What the task requires: Of the entries below, return only those lines from the line with "Fixpoint links (k" to the line with "(** An argument", exactly, both included.

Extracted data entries
·····
(* ===== verification/MkfsMain.v ===== *)
(** * mkfs: the main program

    [add_files] turns the arguments into files and entries of the root
    directory; [mkfs_wp] is the image the whole program leaves. *)
From S2P Require Import Prelude Params Sleeplock CString Interfaces Fs FsBlocks FsInode FsData FsWrite FsDir Mkfs MkfsInv MkfsBuild.
Import Mkfs.

Implicit Types (img : gmap Z bytes) (i : inode) (c : bytes) (files : list (bytes * list bytes)).

Definition fname (arg : bytes) : bytes := strip_underscore (strip_user arg).
(** Directory entries for names, with inode numbers from k on. *)
Fixpoint links (k : Z) (names : list bytes) : list bytes :=
  match names with
  | [] => []
  | name :: names => mk_dirent k name :: links (k + 1) names
  end.
Definition contents files : list (Z * bytes) := (fun f : bytes * list bytes => (T_FILE, mjoin f.2)) <$> files.

(** An argument mkfs accepts, with what [read] returned for it. *)
Record file_arg (f : bytes * list bytes) : Prop := {
  ar_slash : SLASH ∉ strip_user f.1;
  ar_short : Z.of_nat (length (fname f.1)) <= DIRSIZ;
  ar_name : Forall is_byte (fname f.1);
  ar_data : Forall (Forall is_byte) f.2;
  ar_size : Z.of_nat (length (mjoin f.2)) <= MAXFILE * BSIZE }.

Lemma cost_len (c c' : bytes) : (length c <= length c')%nat -> cost (nblk (Z.of_nat (length c))) <= cost (nblk (Z.of_nat (length c'))).
Proof. intros Hle. apply cost_mono. apply Z.div_le_mono; klia. Qed.

Lemma append_all_built fi pieces : forall img fb fl n t c, built img fi fb fl -> fl !! n = Some (t, c) -> Forall (Forall is_byte) pieces ->
  Z.of_nat (length (c ++ mjoin pieces)) <= MAXFILE * BSIZE -> nmeta + total (<[n := (t, c ++ mjoin pieces)]> fl) <= FSSIZE ->
  wp (append_all (inum_of n) pieces) (mkMk img fi fb) (fun _ s' => exists img' fb', s' = mkMk img' fi fb' /\ built img' fi fb' (<[n := (t, c ++ mjoin pieces)]> fl)).
Proof.
  induction pieces as [|p ps IH]; intros img fb fl n t c Hb Hn Hp Hmax Hroom.
  - apply wp_ret. exists img, fb. split; [done|]. cbn. rewrite app_nil_r. by rewrite list_insert_id.
  - cbn [append_all]. change (mjoin (p :: ps)) with (p ++ mjoin ps) in *. rewrite app_assoc in *. rewrite (total_insert _ _ _ c) in Hroom by done.
    assert (length (c ++ p) <= length ((c ++ p) ++ mjoin ps))%nat as Hle by (rewrite (length_app (c ++ p)); lia). pose proof (cost_len _ _ Hle) as Hc.
    inversion Hp as [|? ? Hp1 Hp2]; subst. apply wp_bind. eapply wp_mono; [apply (iappend_built img fi fb fl n t c p); try done; [lia|rewrite (total_insert _ _ _ c) by done; lia]|].
    intros [] ? (img1 & fb1 & -> & Hb1). assert (<[n := (t, c ++ p)]> fl !! n = Some (t, c ++ p)) as Hn1 by (apply list_lookup_insert_eq; by eapply lookup_lt_Some).
    pose proof (IH img1 fb1 _ n t (c ++ p) Hb1 Hn1 Hp2 Hmax) as Hrec. rewrite list_insert_insert_eq in Hrec. apply Hrec. rewrite (total_insert _ _ _ c) by done. lia.
Qed.

Lemma add_file_built img fi fb r F f : built img fi fb ((T_DIR, r) :: F) -> file_arg f -> fi < NINODES ->
  let r' := r ++ mk_dirent fi (fname f.1) in let fl' := (T_DIR, r') :: F ++ [(T_FILE, mjoin f.2)] in
  Z.of_nat (length r') <= MAXFILE * BSIZE -> nmeta + total fl' <= FSSIZE ->
  wp (add_file ROOTINO f.1 f.2) (mkMk img fi fb) (fun _ s' => exists img' fb', s' = mkMk img' (fi + 1) fb' /\ built img' (fi + 1) fb' fl').
Proof.
  intros Hb [Hsl Hsh Hnm Hdt Hsz] Hfi r' fl' Hr' Hroom. pose proof (bu_fi _ _ _ _ Hb) as Efi. unfold add_file. rewrite bool_decide_eq_false_2 by done.
  fold (fname f.1). replace (Z.of_nat (length (fname f.1)) <=? DIRSIZ) with true by lia. cbn [negb]. cbv iota.
  apply wp_bind. eapply wp_mono; [apply (ialloc_built img fi fb _ T_FILE Hb Hfi); vm_compute; split; (discriminate || done)|].
  intros inum ? (-> & img1 & -> & Hb1). apply wp_bind. set (fl1 := ((T_DIR, r) :: F) ++ [(T_FILE, [])]) in *.
  assert (<[0%nat := (T_DIR, r')]> fl1 = (T_DIR, r') :: F ++ [(T_FILE, [])]) as E1 by done.
  assert (total (F ++ [(T_FILE, [])]) <= total (F ++ [(T_FILE, mjoin f.2)])) as Hle.
  { rewrite !total_app. cbn [total foldr snd]. pose proof (cost_len [] (mjoin f.2) ltac:(cbn; lia)). lia. }
  change ROOTINO with (inum_of 0). eapply wp_mono; [apply (iappend_built img1 (fi + 1) fb fl1 0 T_DIR r); try done; [by apply mk_dirent_bytes|fold r'; rewrite E1]|].
  { unfold fl' in Hroom. cbn [total foldr snd] in *. unfold total in Hle. lia. }
  fold r'. rewrite E1. intros [] ? (img2 & fb2 & -> & Hb2). set (n := S (length F)). assert (fi = inum_of n) as Hn by (unfold inum_of, n; cbn [length] in Efi; lia). rewrite Hn.
  set (fl2 := (T_DIR, r') :: F ++ [(T_FILE, [])]) in *. assert (fl2 !! n = Some (T_FILE, [])) as Hn2 by (unfold fl2, n; change ((F ++ [(T_FILE, [])]) !! length F = Some (T_FILE, [])); by apply list_lookup_middle).
  pose proof (append_all_built (inum_of n + 1) f.2 img2 fb2 fl2 n T_FILE []) as Ha. rewrite <- Hn in Ha. cbn [app] in Ha.
  assert (<[n := (T_FILE, mjoin f.2)]> fl2 = fl') as E2.
  { change ((T_DIR, r') :: <[length F := (T_FILE, mjoin f.2)]> (F ++ [(T_FILE, [])]) = fl'). by rewrite insert_app_r_alt, Nat.sub_diag by lia. }
  rewrite E2 in Ha. rewrite <- Hn. by apply Ha.
Qed.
·····
Output:
Fixpoint links (k : Z) (names : list bytes) : list bytes :=
  match names with
  | [] => []
  | name :: names => mk_dirent k name :: links (k + 1) names
  end.
Definition contents files : list (Z * bytes) := (fun f : bytes * list bytes => (T_FILE, mjoin f.2)) <$> files.

(** An argument mkfs accepts, with what [read] returned for it. *)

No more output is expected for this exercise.